More than 200 people have been injured in Southwark after being hit by TfL buses since 2014, making the borough the third most affected in London.
The statistics, collected by trade union GMB, show that in the last five years one person died and a 225 people were injured after bus collisions in Southwark. Fifty of them were rushed to hospital with serious injuries.
The only London boroughs with a higher number of injuries overall are Lambeth, with 260, and Westminster, with 350 people injured in the same timeframe.
The union’s analysis shows, on average, four people have been killed or seriously injured every week for the last five years in accidents on London’s bus network.
The union lays the blame at what it says are unsafe working practices among contractors, and has also criticised TfL’s transparency in recording and sharing data around accidents.
It is calling on TfL and its outsourced operators to improve their safety record and support its bus drivers’ ‘Bill of Rights’, which includes demands for access to clean, serviced toilet and rest facilities on all routes, and the right to drive without having to answer radio messages and texts from controllers.
The campaign is backed by London Bus Watch, set up by Tom Kearney, who survived being hit by a ‘bendy bus’ on Oxford Street in 2009.
“I have campaigned over these years for a safer public bus system, and that can only happen when bus driver working conditions are improved and TfL and its for-profit bus contractors are compelled to be transparent about and accountable for the operational safety performance of London’s surface transport fleet,” he said.

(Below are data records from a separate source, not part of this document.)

(** C6: with [scale = 'fixed'] two calls whose options differ only in
    [maxLightness], [minLightness] and [lightnessFactor], both passing the
    lightness check, give the same result, and the tone table is the static
    one for the chosen [swatchSteps]. *)
Theorem fixed_scale_ignores_lightness_options
  (input : JsValue) (o1 o2 : SwatchOptions N) :
  sameButLightness o1 o2 ->
  scale (destructure o1) = fixed ->
  lightnessRangeOk (destructure o1) = true ->
  lightnessRangeOk (destructure o2) = true ->
  swatch lib input o1 = swatch lib input o2
  /\ palette (destructure o1) = palette (destructure o2)
  /\ palette (destructure o1) =
     if (swatchSteps (destructure o1) =? 11)%Z
     then [ (50, lit 0.97); (100, lit 0.92); (200, lit 0.85); (300, lit 0.78);
            (400, lit 0.69); (500, lit 0.57); (600, lit 0.46); (700, lit 0.35);
            (800, lit 0.24); (900, lit 0.18); (950, lit 0.1) ]%Z
     else [ (0, lit 0.99); (50, lit 0.97); (100, lit 0.94); (150, lit 0.91);
            (200, lit 0.87); (250, lit 0.83); (300, lit 0.78); (350, lit 0.73);
            (400, lit 0.67); (450, lit 0.61); (500, lit 0.55); (550, lit 0.49);
            (600, lit 0.43); (650, lit 0.38); (700, lit 0.33); (750, lit 0.28);
            (800, lit 0.23); (850, lit 0.19); (900, lit 0.15); (950, lit 0.1);
            (1000, lit 0.05) ]%Z.
Proof.
  intros (Hformat & Hscale & Hsteps & Hvariant) Hfixed Hr1 Hr2.
  assert (Hfixed2 : scale (destructure o2) = fixed).
  { revert Hfixed. unfold destructure. cbn [scale]. now rewrite Hscale. }
  assert (Hsteps' : swatchSteps (destructure o1) = swatchSteps (destructure o2)).
  { unfold destructure. cbn [swatchSteps]. now rewrite Hsteps. }
  assert (Hpalette : palette (destructure o1) = palette (destructure o2)).
  { unfold palette. rewrite Hfixed, Hfixed2, Hsteps'. reflexivity. }
  repeat split.
  - unfold swatch, swatchWith. rewrite Hr1, Hr2.
    unfold swatchStepsOk. rewrite Hsteps'.
    unfold render. rewrite Hpalette.
    replace (variant (destructure o1)) with (variant (destructure o2))
      by (unfold destructure; cbn [variant]; now rewrite Hvariant).
    replace (format (destructure o1)) with (format (destructure o2))
      by (unfold destructure; cbn [format]; now rewrite Hformat).
    reflexivity.
  - exact Hpalette.
  - unfold palette. rewrite Hfixed. reflexivity.
Qed.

In July last year Sadiq Khan and TfL launched ‘Vision Zero’, with the aim of no serious injuries on London’s streets by 2041.
Alongside lower speed limits and redesigning dangerous junctions, there will be stronger enforcement to tackle avodart dutasteride.
TfL says safety is its ‘top priority’ and that it has given training focused on vulnerable road users to all 25,000 drivers.
Bus operations director, Claire Mann, said: “Deaths and serious injuries on our road network are neither acceptable nor inevitable, which is why we are doing all we can to eliminate them.
“We are introducing a range of additional and enhanced safety requirements for buses and are developing innovative driver training focused on the safety of vulnerable road users.
“Our bus operators know that safety is our top priority and continue to work with us towards our aim of making London’s roads free from collision-based deaths and serious injuries.”